What is progressing now will be the emergence of Muslim home brands that are already making waves through online distribution, marketing Halal cosmetics as the choice of purity, safety and cleanliness. This new evolution surely heralds a significant potential boost in the Halal cosmetics market signalling a rapid change in consumers’ preference in making their decision when buying beauty products. As a nascent phenomenon, the Halal cosmetics industry is no stranger to issues of contention amongst Muslims particularly by Shariah scholars concerning the Halal status of ingredients and processing aids. Utilization of typical ingredients such as gelatine, alcohol, placenta, lard and collagen are ubiquitous within the mainstream cosmetics industry mainly due to their wide availability and in some cases, cost effectiveness.

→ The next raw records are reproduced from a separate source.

Lemma applyUpdates_frame (us : list UpdateParams) :
  forall (tbl : Table) (k : string * Z),
    Forall (fun u => updateKey u <> k) us -> applyUpdates us tbl !! k = tbl !! k.
Proof.
  induction us as [|u us IH]; intros tbl k Hall; [reflexivity|].
  apply Forall_cons in Hall as [Hu Hall].
  rewrite applyUpdates_cons, IH by exact Hall.
  rewrite lookup_applyUpdate, decide_False by exact Hu. reflexivity.
Qed.

Lemma applyUpdates_keeps (us : list UpdateParams) :
  forall (tbl : Table) (k : string * Z), is_Some (tbl !! k) -> is_Some (applyUpdates us tbl !! k).
Proof.
  induction us as [|u us IH]; intros tbl k Hk; [exact Hk|].
  rewrite applyUpdates_cons. apply IH. rewrite lookup_applyUpdate.
  destruct (decide _); [eauto | exact Hk].
Qed.

(** The time of the last update at a key is the one stored. *)
Lemma applyUpdates_touched (us : list UpdateParams) :
  forall (tbl : Table) (k : string * Z),
    Exists (fun u => updateKey u = k) us ->
    exists time, applyUpdates us tbl !! k = Some (mkAttrs (countAt tbl k + incrementAt us k) time)
                 /\ Exists (fun u => updateKey u = k /\ u_time u = time) us.
Proof.
  induction us as [|u us IH] using rev_ind; intros tbl k Hex.
  - inversion Hex.
  - rewrite applyUpdates_snoc, lookup_applyUpdate.
    rewrite <- (countAt_applyUpdates (us ++ [u])), applyUpdates_snoc, countAt_applyUpdate.
    destruct (decide (updateKey u = k)) as [Hu|Hu].
    + exists (u_time u). split; [reflexivity|].
      apply Exists_app. right. constructor. auto.
    + apply Exists_app in Hex as [Hex|Hex].
      2:{ inversion Hex as [? ? H|? ? H]; [contradiction | inversion H]. }
      destruct (IH tbl k Hex) as (time & Hlook & Htime).
      exists time. rewrite Hlook, Z.add_0_r, countAt_applyUpdates.
      split; [reflexivity|]. apply Exists_app. left. exact Htime.
Qed.

End Cells.

Section AnyPartitions.

Variable m : TimeSeriesStatisticsManager.t.
Variables (topic : string) (timestamp : Z) (amount : option Z).

(** The updates that a run of the loop of [addStatistic] sends and those
    it gets applied, whatever the partitions and the client do. *)
Lemma addStatisticLoop_updates (partitions : list TimePartition.t) :
  forall w,
    exists applied rejected,
      let w' := (addStatisticLoop m topic timestamp amount partitions w).2 in
      items w' = applyUpdates applied (items w)
      /\ sent w' = sent w ++ (UpdateCommand <$> (applied ++ rejected))
      /\ Forall (fun u =>
                   u_TableName u = table m
                   /\ u_incr u = increment amount
                   /\ exists partition,
                        partition ∈ partitions
                        /\ u_topic_period u
                           = createTopicPeriod topic (TimePartition.name partition))
                (applied ++ rejected).
Proof.
  induction partitions as [|partition rest IH]; intros w; cbn [addStatisticLoop].
  - exists [], []. cbn. rewrite app_nil_r. auto.
  - assert (Hstop : forall r : Completion unit,
      exists applied rejected : list UpdateParams,
        let w' := (r, w).2 in
        items w' = applyUpdates applied (items w)
        /\ sent w' = sent w ++ (UpdateCommand <$> (applied ++ rejected))
        /\ Forall (fun u =>
                   u_TableName u = table m
                   /\ u_incr u = increment amount
                   /\ exists partition0,
                        partition0 ∈ partition :: rest
                        /\ u_topic_period u
                           = createTopicPeriod topic (TimePartition.name partition0))
                (applied ++ rejected)).
    { intros r. exists [], []. cbn. rewrite app_nil_r. auto. }
    destruct (updateParams m topic timestamp amount partition) as [u| | |] eqn:Hu;
      try apply Hstop.
    assert (Hfacts : u_TableName u = table m /\ u_incr u = increment amount
                     /\ u_topic_period u
                        = createTopicPeriod topic (TimePartition.name partition)).
    { unfold updateParams in Hu.
      destruct (getTimePartitionValue timestamp partition); [|discriminate].
      destruct (JsDate.parse s); [|discriminate].
      injection Hu as <-. auto. }
    rewrite sendUpdate_unfold.
    destruct (faults w) as [|[error|] script] eqn:Hf.
    + destruct (IH (mkWorld (applyUpdate u (items w)) (sent w ++ [UpdateCommand u]) []))
        as (applied & rejected & Hitems & Hsent & Hall).
      exists (u :: applied), rejected. cbn [items sent] in *.
      split; [exact Hitems|]. split; [rewrite Hsent, <- app_assoc; reflexivity|].
      constructor.
      * destruct Hfacts as (? & ? & ?). repeat split; auto.
        exists partition. split; [left | assumption].
      * eapply Forall_impl; [exact Hall|]. intros u' (? & ? & p & Hp & ?).
        repeat split; auto. exists p. split; [right; exact Hp | assumption].
    + exists [], [u]. cbn [snd items sent app fmap list_fmap].
      split; [reflexivity|]. split; [reflexivity|]. constructor; [|constructor].
      destruct Hfacts as (? & ? & ?). repeat split; auto.
      exists partition. split; [left | assumption].
    + destruct (IH (mkWorld (applyUpdate u (items w)) (sent w ++ [UpdateCommand u]) script))
        as (applied & rejected & Hitems & Hsent & Hall).
      exists (u :: applied), rejected. cbn [items sent] in *.
      split; [exact Hitems|]. split; [rewrite Hsent, <- app_assoc; reflexivity|].
      constructor.
      * destruct Hfacts as (? & ? & ?). repeat split; auto.
        exists partition. split; [left | assumption].
      * eapply Forall_impl; [exact Hall|]. intros u' (? & ? & p & Hp & ?).
        repeat split; auto. exists p. split; [right; exact Hp | assumption].
Qed.

Lemma addStatistic_updates w :
  exists applied rejected,
    let w' := (addStatistic m topic timestamp amount w).2 in
    items w' = applyUpdates applied (items w)
    /\ sent w' = sent w ++ (UpdateCommand <$> (applied ++ rejected))
    /\ Forall (fun u =>
                 u_TableName u = table m
                 /\ u_incr u = increment amount
                 /\ exists partition,
                      partition ∈ timePartitions m
                      /\ u_topic_period u
                         = createTopicPeriod topic (TimePartition.name partition))
              (applied ++ rejected).
Proof.
  unfold addStatistic, awaitReady. destruct (readiness m).
  - exists [], []. cbn. rewrite app_nil_r. auto.
  - apply addStatisticLoop_updates.
  - exists [], []. cbn. rewrite app_nil_r. auto.
Qed.

End AnyPartitions.

Lemma runRead_items m w c : items (runRead m w c) = items w.
Proof.
  destruct c as [topic period startTime endTime | topic startTime endTime]; cbn [runRead].
  - apply getStatisticsPeriod_queriesOnly.
  - apply getStatistics_queriesOnly.
Qed.

Section QueriesSent.

Variable m : TimeSeriesStatisticsManager.t.
Variables (topic : string) (startTime endTime : Z).

(** The one command of [getStatisticsPeriod], and what is left of the
    client's script after it. *)
Lemma getStatisticsPeriodBody_sent period w :
  let w' := (getStatisticsPeriodBody m topic period startTime endTime w).2 in
  let q := periodQuery m topic startTime endTime period in
  items w' = items w
  /\ sent w' = sent w ++ (QueryCommand <$> option_list q)
  /\ faults w' = drop (length (option_list q)) (faults w).
Proof.
  unfold getStatisticsPeriodBody, periodQuery.
  destruct (getTimePartition m period) as [partition|];
    [|cbn; rewrite app_nil_r; auto].
  destruct (alignDown startTime _) as [lo|]; [|cbn; rewrite app_nil_r; auto].
  destruct (alignDown endTime _) as [hi|]; [|cbn; rewrite app_nil_r; auto].
  unfold sendQuery, nextFault.
  destruct (faults w) as [|[error|] script]; cbn [fst snd option_list fmap list_fmap length];
    [destruct (_ <? _) | | destruct (_ <? _)]; cbn; auto.
Qed.

Lemma getStatisticsPeriod_sent period w :
  state m = INITIALIZED ->
  let w' := (getStatisticsPeriod m topic period startTime endTime w).2 in
  let q := periodQuery m topic startTime endTime period in
  items w' = items w
  /\ sent w' = sent w ++ (QueryCommand <$> option_list q)
  /\ faults w' = drop (length (option_list q)) (faults w).
Proof.
  intros Hstate. unfold getStatisticsPeriod, awaitReady, readiness. rewrite Hstate.
  apply getStatisticsPeriodBody_sent.
Qed.

Lemma promiseAll_sent (partitions : list TimePartition.t) :
  state m = INITIALIZED ->
  forall w,
    let w' := (promiseAll
                 ((fun partition =>
                     getStatisticsPeriod m topic (TimePartition.name partition)
                       startTime endTime) <$> partitions) w).2 in
    let qs := omap (fun partition =>
                      periodQuery m topic startTime endTime (TimePartition.name partition))
                   partitions in
    items w' = items w
    /\ sent w' = sent w ++ (QueryCommand <$> qs)
    /\ faults w' = drop (length qs) (faults w).
Proof.
  intros Hstate.
  induction partitions as [|partition rest IH]; intros w.
  - cbn. rewrite app_nil_r. auto.
  - pose proof (getStatisticsPeriod_sent (TimePartition.name partition) w Hstate)
      as (Hi & Hs & Hf).
    specialize (IH (getStatisticsPeriod m topic (TimePartition.name partition)
                      startTime endTime w).2).
    cbn [fmap list_fmap promiseAll omap list_omap].
    destruct (getStatisticsPeriod m topic (TimePartition.name partition) startTime endTime w)
      as [r w1].
    cbn [snd] in *. cbn zeta in IH.
    destruct (promiseAll _ w1) as [rs w2]. cbn [snd] in *.
    destruct IH as (Hi2 & Hs2 & Hf2).
    destruct (periodQuery m topic startTime endTime (TimePartition.name partition)) as [q|];
      cbn [option_list fmap list_fmap length app] in *.
    + split; [congruence|]. split.
      * rewrite Hs2, Hs, <- app_assoc. reflexivity.
      * rewrite Hf2, Hf, drop_drop. f_equal.
    + rewrite app_nil_r in Hs. rewrite drop_0 in Hf.
      split; [congruence|]. split; congruence.
Qed.

End QueriesSent.

Section CallSequences.

Variable m : TimeSeriesStatisticsManager.t.

Lemma getStatistics_sent topic startTime endTime w :
  state m = INITIALIZED ->
  let w' := (getStatistics m topic startTime endTime w).2 in
  let qs := omap (fun partition =>
                    periodQuery m topic startTime endTime (TimePartition.name partition))
                 (timePartitions m) in
  items w' = items w
  /\ sent w' = sent w ++ (QueryCommand <$> qs)
  /\ faults w' = drop (length qs) (faults w).
Proof.
  intros Hstate. unfold getStatistics, awaitReady, readiness. rewrite Hstate.
  pose proof (promiseAll_sent m topic startTime endTime (timePartitions m) Hstate w) as H.
  cbn zeta in H. destruct (promiseAll _ w) as [rs w']. exact H.
Qed.

Lemma periodQuery_table topic startTime endTime period q :
  periodQuery m topic startTime endTime period = Some q -> q_TableName q = table m.
Proof.
  unfold periodQuery. destruct (getTimePartition m period); [|discriminate].
  destruct (alignDown startTime _); [|discriminate].
  destruct (alignDown endTime _); [|discriminate].
  intros [= <-]. reflexivity.
Qed.

(** Every call sends commands for the manager's table only. *)
Lemma runCall_sent w c :
  exists log, sent (runCall m w c) = sent w ++ log
              /\ Forall (fun c => commandTable c = table m) log.
Proof.
  destruct c as [topic timestamp amount | [topic period startTime endTime | topic startTime endTime]];
    cbn [runCall runRead].
  - destruct (addStatistic_updates m topic timestamp amount w)
      as (applied & rejected & _ & Hsent & Hall).
    eexists. split; [exact Hsent|].
    apply Forall_fmap. eapply Forall_impl; [exact Hall|]. intros u (Ht & _). exact Ht.
  - destruct (state m) eqn:Hstate.
    1,3: exists []; rewrite app_nil_r; split; [|constructor];
         unfold getStatisticsPeriod, awaitReady, readiness; rewrite Hstate; reflexivity.
    pose proof (getStatisticsPeriod_sent m topic startTime endTime period w Hstate)
      as (_ & Hsent & _).
    eexists. split; [exact Hsent|].
    destruct (periodQuery m topic startTime endTime period) as [q|] eqn:Hq; [|constructor].
    constructor; [|constructor]. eapply periodQuery_table; exact Hq.
  - destruct (state m) eqn:Hstate.
    1,3: exists []; rewrite app_nil_r; split; [|constructor];
         unfold getStatistics, awaitReady, readiness; rewrite Hstate; reflexivity.
    pose proof (getStatistics_sent topic startTime endTime w Hstate) as (_ & Hsent & _).
    eexists. split; [exact Hsent|].
    apply Forall_fmap, Forall_forall. intros q Hq.
    apply list_elem_of_omap in Hq as (partition & _ & Hq).
    eapply periodQuery_table; exact Hq.
Qed.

Manufacturers of conventional cosmetic products also have a strong inclination to use ingredients of waste and by-products from the livestock industry with little or no regard to Halal compliance. An example of this is ingredients which are derived from the rendering industry. In the United States alone, 12.5 million tonnes of dead animals, bones, fat and meat waste, and used cooking fats and oils are heat-treated and melted down every year from hundreds of plants to cater for the cosmetics industry needs.
At this current stage, it is clear that Halal cosmetics have developed far beyond a novelty. With demand on the rise, policy makers need to march through beyond differences of ideologies in resolving contentious issues pertaining to Shariah and technical matters. Dynamic collaboration with key parallel interest groups such as organic, vegan, ethical and environmental rights will surely strengthen the value of Halal-compliant cosmetics products in the global market.